Toy WASM interpreter in base R

WASM

One of the big buzzes at #RStudioConf2022 was the whiff of serverless “Shiny” in both python and R by harnessing WASM.

WASM (a.k.a. WebAssembly) is a portable binary-code format initially targetted at running code in a web browser at near-native speeds.

This post is a small exploration into what a WASM binary actually looks like and how it is structured.

I also create a toy interpreter for WASM in R. Note: You would never do this in real-life - it’s just for a bit of fun (maybe because I had so much fun with the virtual machine interpreter for AnotherWorld)

C function to calculate factorial(n)

This is a classic bit of C code for calculating n! i.e. n * (n-1) * (n-2) * ... * 1

int factorial(int n) {
  if (n == 0)
    return 1;
  else
    return n * factorial(n-1);
}

factorial(n) in WAT (human readable WASM text)

There is a human-readable version of WASM called “WAT” which has a structure similar to S-expressions.

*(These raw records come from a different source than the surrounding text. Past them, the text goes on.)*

Definition sto_signed {E} (bound : Z) (s : string) : result E Z :=
  match scan_number (skip_ws s) with
  | None => Fault ExnInvalidArgument
  | Some (neg, v, _) =>
      let z := signed neg v in
      if (- bound <=? z)%Z && (z <? bound)%Z then Ok z else Fault ExnOutOfRange
  end.
Definition stoi {E} : string → result E Z := sto_signed two31.
Definition stoll {E} : string → result E Z := sto_signed two63.

(** [static_cast<std::int64_t>] of an unsigned value. *)
Definition to_int64 (n : N) : Z :=
  if (Z.of_N n <? two63)%Z then Z.of_N n else (Z.of_N n - Z.of_N two64)%Z.

Definition to_string (n : N) : string := pretty n.
Definition to_string_Z (z : Z) : string := pretty z.

(** * Input string streams: remaining text and the failbit, which is sticky *)

Record istream := mkStream { rest : string; failbit : bool }.

Definition istringstream (s : string) : istream := mkStream s false.

(** [input >> word] into a fresh string. *)
Definition get_word (i : istream) : string * istream :=
  if failbit i then ("", i) else
  match skip_ws (rest i) with
  | "" => ("", mkStream "" true)
  | s => let '(w, r) := span (λ c, negb (Ascii.is_space c)) s in (w, mkStream r false)
  end.

(** [input >> ch], [ch] holding NUL before. *)
Definition get_char (i : istream) : ascii * istream :=
  if failbit i then (Ascii.zero, i) else
  match skip_ws (rest i) with
  | "" => (Ascii.zero, mkStream "" true)
  | String c r => (c, mkStream r false)
  end.

(** [input >> n] into a zero-initialised 64-bit unsigned. *)
Definition get_u64 (i : istream) : N * istream :=
  if failbit i then (0%N, i) else
  match scan_number (skip_ws (rest i)) with
  | None => (0%N, mkStream "" true)
  | Some (neg, v, r) =>
      if (v <? two64)%N then (if neg then u64_sub 0 v else v, mkStream r false)
      else ((two64 - 1)%N, mkStream r true)
  end.

(** [input >> n] into a zero-initialised [int]. *)
Definition get_int (i : istream) : Z * istream :=
  if failbit i then (0%Z, i) else
  match scan_number (skip_ws (rest i)) with
  | None => (0%Z, mkStream "" true)
  | Some (neg, v, r) =>
      let z := signed neg v in
      if (z <? - two31)%Z then ((- two31)%Z, mkStream r true)
      else if (z <? two31)%Z then (z, mkStream r false)
      else ((two31 - 1)%Z, mkStream r true)
  end.

(** * Hexadecimal codec (file_kv_engine.cpp) *)

Definition HexValue (ch : ascii) : Z :=
  let c := Z.of_N (Ascii.N_of_ascii ch) in
  if ((48 <=? c) && (c <=? 57))%Z then (c - 48)%Z
  else if ((97 <=? c) && (c <=? 102))%Z then (c - 97 + 10)%Z
  else if ((65 <=? c) && (c <=? 70))%Z then (c - 65 + 10)%Z
  else (-1)%Z.

Definition hex_digit (n : N) : ascii :=
  Ascii.ascii_of_N (if (n <? 10)%N then 48 + n else 97 + (n - 10))%N.

Fixpoint HexEncode (input : string) : string :=
  match input with
  | "" => ""
  | String ch r =>
      let c := Ascii.N_of_ascii ch in
      String (hex_digit (c / 16)) (String (hex_digit (c mod 16)) (HexEncode r))
  end.

(** The loop over character pairs; reading one past the end yields NUL. *)
Fixpoint hex_pairs (input : string) : res string :=
  match input with
  | "" => Ok ""
  | String a (String b r) =>
      let hi := HexValue a in
      let lo := HexValue b in
      if (hi <? 0)%Z || (lo <? 0)%Z then
        Err (InvalidArgument "hex input contains invalid character")
      else
        decoded ← hex_pairs r;
        Ok (String (Ascii.ascii_of_N (Z.to_N (Z.lor (Z.shiftl hi 4) lo))) decoded)
  | String _ "" => Err (InvalidArgument "hex input contains invalid character")
  end.

Definition HexDecode (input : string) : res string :=
  if decide (String.length input mod 2 = 0) then hex_pairs input
  else Err (InvalidArgument "hex input has odd length").

(** * Facts about strings *)

Lemma sapp_nil_l (s : string) : "" +:+ s = s.
Proof. done. Qed.
Lemma sapp_cons c (s t : string) : String c s +:+ t = String c (s +:+ t).
Proof. done. Qed.
Lemma sapp_nil_r (s : string) : s +:+ "" = s.
Proof. induction s; [done|]. rewrite sapp_cons. by f_equal. Qed.
Lemma sapp_assoc (s t u : string) : (s +:+ t) +:+ u = s +:+ (t +:+ u).
Proof. induction s; [done|]. rewrite !sapp_cons. by f_equal. Qed.

Create HintDb str.
Create Rewrite HintDb str.
#[export] Hint Rewrite sapp_nil_l sapp_cons sapp_nil_r sapp_assoc : str.

(** Normalise concatenations to the right, literals as [String] cells. *)
Ltac snorm := autorewrite with str.

Lemma slength_app s t :
  String.length (s +:+ t) = String.length s + String.length t.
Proof. induction s; [done|]. rewrite sapp_cons. simpl. by rewrite IHs. Qed.

Lemma str_all_app p s t : str_all p (s +:+ t) = str_all p s && str_all p t.
Proof.
  induction s as [|c s IH]; [done|]. rewrite sapp_cons. simpl.
  by rewrite IH, andb_assoc.
Qed.

Lemma str_all_mono (p q : ascii → bool) s :
  (∀ c, p c = true → q c = true) → str_all p s = true → str_all q s = true.
Proof.
  intros Hpq. induction s as [|c s IH]; [done|]. simpl.
  rewrite !andb_true_iff. naive_solver.
Qed.

(** The text after a token: empty, or a character outside the class. *)
Definition ends_class (p : ascii → bool) (r : string) : Prop :=
  match r with "" => True | String c _ => p c = false end.

Lemma span_all p s r :
  str_all p s = true → ends_class p r → span p (s +:+ r) = (s, r).
Proof.
  intros Hs Hr. induction s as [|c s IH].
  - rewrite sapp_nil_l. destruct r as [|c r]; [done|]. simpl in *. by rewrite Hr.
  - rewrite sapp_cons. simpl in *. apply andb_true_iff in Hs as [-> Hs].
    by rewrite IH.
Qed.

Lemma split_at_app c s r :
  str_all (λ a, negb (bool_decide (a = c))) s = true →
  split_at c (s +:+ String c r) = Some (s, r).
Proof.
  induction s as [|a s IH]; intros Hs.
  - rewrite sapp_nil_l. simpl. by rewrite decide_True.
  - rewrite sapp_cons. simpl in *. apply andb_true_iff in Hs as [Ha Hs].
    rewrite negb_true_iff, bool_decide_eq_false in Ha.
    rewrite decide_False by done. by rewrite IH.
Qed.

Definition no_newline (s : string) : bool :=
  str_all (λ a, negb (bool_decide (a = nl))) s.

Lemma getlines_cons l r :
  no_newline l = true → getlines (l +:+ String nl r) = l :: getlines r.
Proof.
  unfold no_newline. induction l as [|a l IH]; intros Hl.
  - done.
  - rewrite sapp_cons. simpl in *. apply andb_true_iff in Hl as [Ha Hl].
    rewrite negb_true_iff, bool_decide_eq_false in Ha.
    rewrite decide_False by done. by rewrite IH.
Qed.

(** ** Words *)

Lemma is_word_spec w : is_word w = true ↔ w ≠ "" ∧ no_space w = true.
Proof.
  unfold is_word. by rewrite andb_true_iff, negb_true_iff, bool_decide_eq_false.
Qed.

Lemma skip_ws_space r : skip_ws (String " " r) = skip_ws r.
Proof. unfold skip_ws. simpl. by destruct (span Ascii.is_space r). Qed.

Lemma skip_ws_nl r : skip_ws (String nl r) = skip_ws r.
Proof. unfold skip_ws. simpl. by destruct (span Ascii.is_space r). Qed.

Lemma skip_ws_head c r :
  Ascii.is_space c = false → skip_ws (String c r) = String c r.
Proof. intros Hc. unfold skip_ws. simpl. by rewrite Hc. Qed.

Lemma skip_ws_word w r : is_word w = true → skip_ws (w +:+ r) = w +:+ r.
Proof.
  intros [Hne Hw]%is_word_spec. destruct w as [|c w]; [done|].
  rewrite sapp_cons. apply skip_ws_head. unfold no_space in Hw. simpl in Hw.
  by apply andb_true_iff in Hw as [?%negb_true_iff _].
Qed.

Lemma skip_ws_word_end w : is_word w = true → skip_ws w = w.
Proof. intros Hw. rewrite <-(sapp_nil_r w) at 1. by rewrite skip_ws_word, sapp_nil_r. Qed.

(** [>>] delivers exactly the next word. *)
Lemma get_word_next s w r :
  skip_ws s = w +:+ r → is_word w = true →
  ends_class (λ c, negb (Ascii.is_space c)) r →
  get_word (mkStream s false) = (w, mkStream r false).
Proof.
  intros Hs Hw Hr. unfold get_word. cbn [rest failbit]. rewrite Hs.
  apply is_word_spec in Hw as [Hne Hw].
  pose proof (span_all _ w r Hw Hr) as Hspan.
  destruct w as [|c w]; [done|]. rewrite sapp_cons in *.
  cbv beta iota. by rewrite Hspan.
Qed.

Lemma get_word_eof s b : skip_ws s = "" → (get_word (mkStream s b)).1 = "".
Proof. intros Hs. unfold get_word. simpl. destruct b; [done|]. by rewrite Hs. Qed.

Lemma ends_space r : ends_class (λ c, negb (Ascii.is_space c)) (String " " r).
Proof. done. Qed.
Lemma ends_nl r : ends_class (λ c, negb (Ascii.is_space c)) (String nl r).
Proof. done. Qed.
Lemma ends_nil p : ends_class p "".
Proof. done. Qed.
#[export] Hint Resolve ends_space ends_nl ends_nil : str.

(** ** Decimal numbers *)

Lemma dec_value_app acc s t : dec_value acc (s +:+ t) = dec_value (dec_value acc s) t.
Proof.
  revert acc. induction s as [|c s IH]; intros acc; [done|].
  rewrite sapp_cons. simpl. apply IH.
Qed.

Lemma N_lt_10_cases (P : N → Prop) :
  P 0%N → P 1%N → P 2%N → P 3%N → P 4%N → P 5%N → P 6%N → P 7%N → P 8%N → P 9%N →
  ∀ d, (d < 10)%N → P d.
Proof.
  intros ?????????? d Hd.
  assert (d = 0 ∨ d = 1 ∨ d = 2 ∨ d = 3 ∨ d = 4 ∨ d = 5 ∨ d = 6 ∨ d = 7 ∨ d = 8
    ∨ d = 9)%N as H10 by lia.
  by repeat destruct H10 as [-> | H10]; subst.
Qed.

Lemma pretty_char_spec d :
  (d < 10)%N →
  is_digit (pretty_N_char d) = true ∧ digit_val (pretty_N_char d) = d.
Proof. revert d. by apply N_lt_10_cases. Qed.

Lemma pretty_go_spec n s :
  (0 < n)%N →
  ∃ ds, pretty_N_go n s = ds +:+ s ∧ str_all is_digit ds = true ∧ ds ≠ "" ∧
        dec_value 0 ds = n ∧ (10 ^ N.of_nat (String.length ds - 1) <= n)%N.
Proof.
  revert s. induction (N.lt_wf_0 n) as [n _ IH]. intros s Hn.
  rewrite pretty_N_go_step by done.
  destruct (pretty_char_spec (n mod 10)) as [Hd Hv]; [by apply N.mod_lt|].
  destruct (decide (n / 10 = 0)%N) as [Hz | Hnz].
  - exists (String (pretty_N_char (n mod 10)) ""). rewrite Hz, pretty_N_go_0.
    split; [done|]. split; [simpl; by rewrite Hd|]. split; [done|].
    simpl. rewrite Hv. apply N.div_small_iff in Hz; [|done]. rewrite N.mod_small by done.
    lia.
  - destruct (IH (n / 10)%N) with (s := String (pretty_N_char (n mod 10)) s)
      as (ds & -> & Hds & Hne & Hval & Hlen);
      [by apply N.div_lt | by apply N.neq_0_lt_0 |].
    exists (ds +:+ String (pretty_N_char (n mod 10)) "").
    rewrite sapp_assoc, sapp_cons, sapp_nil_l, str_all_app, Hds, dec_value_app, Hval.
    simpl. rewrite Hd, Hv. split_and!; [done | done | by destruct ds | |].
    { symmetry. by apply N.div_mod. }
    rewrite slength_app. destruct ds as [|c ds]; [done|]. cbn [String.length] in *.
    replace (S (String.length ds) + 1 - 1) with (S (String.length ds)) by lia.
    rewrite Nat.sub_succ, Nat.sub_0_r in Hlen. rewrite Nat2N.inj_succ, N.pow_succ_r'.
    pose proof (N.Div0.mul_div_le n 10). lia.
Qed.

Lemma to_string_spec n :
  str_all is_digit (to_string n) = true ∧ to_string n ≠ "" ∧
  dec_value 0 (to_string n) = n.
Proof.
  unfold to_string, pretty, pretty_N. destruct (decide (n = 0)%N) as [-> | Hn]; [done|].
  destruct (pretty_go_spec n "") as (ds & -> & ?&?&?&?); [lia|]. by rewrite sapp_nil_r.
Qed.

Lemma to_string_length n k :
  (n < 10 ^ N.of_nat k)%N → 0 < k → String.length (to_string n) ≤ k.
Proof.
  intros Hn Hk. unfold to_string, pretty, pretty_N.
  destruct (decide (n = 0)%N) as [-> | Hn0]; [simpl; lia|].
  destruct (pretty_go_spec n "") as (ds & -> & _ & _ & _ & Hlen); [lia|].
  rewrite sapp_nil_r. destruct (decide (String.length ds ≤ k)) as [|Hgt]; [done|].
  assert (10 ^ N.of_nat k <= 10 ^ N.of_nat (String.length ds - 1))%N
    by (apply N.pow_le_mono_r; lia). lia.
Qed.

Lemma to_string_inj a b : to_string a = to_string b → a = b.
Proof. apply (inj (pretty (A := N))). Qed.

Lemma digit_not_sign c : is_digit c = true → c ≠ "-"%char ∧ c ≠ "+"%char.
Proof. by split; intros ->. Qed.

Lemma digit_not_space c : is_digit c = true → Ascii.is_space c = false.
Proof. by destruct c as [[] [] [] [] [] [] [] []]. Qed.

Lemma to_string_word n : is_word (to_string n) = true.
Proof.
  destruct (to_string_spec n) as (Hd & Hne & _). apply is_word_spec. split; [done|].
  eapply str_all_mono, Hd. intros c Hc. simpl. by rewrite digit_not_space.
Qed.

The above C code would be compiled to WASM/WAT as follows:

(func (param i64) (result i64)
  local.get 0             # put arg[0] on stack
  i64.eqz                 # compare top of stack to zero
  if (result i64)         # if it is zero
      i64.const 1         # put 1 on stack
  else       
      local.get 0         # put arg[0] on stack
      local.get 0         # put arg[0] on stack
      i64.const 1         # put 1 on stack
      i64.sub             # subtract the top 2 values in stack
      call 0              # Call function #0 (return value is on the stack)
      i64.mul             # Multiply 
  end)'

Compile WAT to WASM

The WebAssembly Binary Toolkit (WABT) can be used to compile the WAT file into a binary WASM file

brew install wabt
wat2wasm helloworld.wat   # Creates 'helloworld.wasm'
# helloworld.wasm
00 61 73 6d 01 00 00 00 01 06 01 60 01 7e 01 7e 03 02 01 00 0a 17 01 15 00 20 00 50 04 7e 42 01 05 20 00 20 00 42 01 7d 10 00 7e 0b 0b

WASM raw bytes

With some googling and using the reference list of WASM bytecodes it is possible to deconstruct and understand the bytes in the *.wasm file for the factorial(n) function

  0x00, 0x61, 0x73, 0x6D, # magick = \0asm
  0x01, 0x00, 0x00, 0x00, # version = 1
  
  # The 'type' section contains function signatures.
  0x01, 0x06 ,     # section "type". 6 bytes
  0x01,            # Num types = 1 i.e. just a single 'function' type defined here
  0x60,            # Function (begin definition)
  0x01,            # Number of parameters = 1
  0x7e,            #  param types: i64
  0x01,            # Number of results = 1
  0x7e,            #  result types: i64
  
  # The 'function' section stores indexes of the function signature
  0x03, 0x02,      # section "function". section size = 2 bytes
  0x01,            # Number of functions
  0x00,            # Index of function
  
  # The 'code' section contains the actual function code
  0x0A, 0x17,      # Section "code".  section size = 0x17 = 23 bytes
  0x01,            # Number of functions = 1 
  0x15,            # Function body size = 0x15 = 21 bytes
  0x00,            # Number of local declarations = 0
  0x20, 0x00,      #   local.get 0
  0x50,            #   i64.eqz
  0x04, 0x7E,      #   if i64
  0x42, 0x01,      #     i64.const 1
  0x05,            #   else
  0x20, 0x00,      #     local.get 0
  0x20, 0x00,      #     local get 0
  0x42, 0x01,      #     i64.const 1
  0x7D,            #     i64.sub
  0x10, 0x00,      #     call 0
  0x7E,            #     i64.mul
  0x0B,            #   end
  0x0B             # end

WASM virtual stack machine

WASM bytecode is intended to be run on a virtual stack machine.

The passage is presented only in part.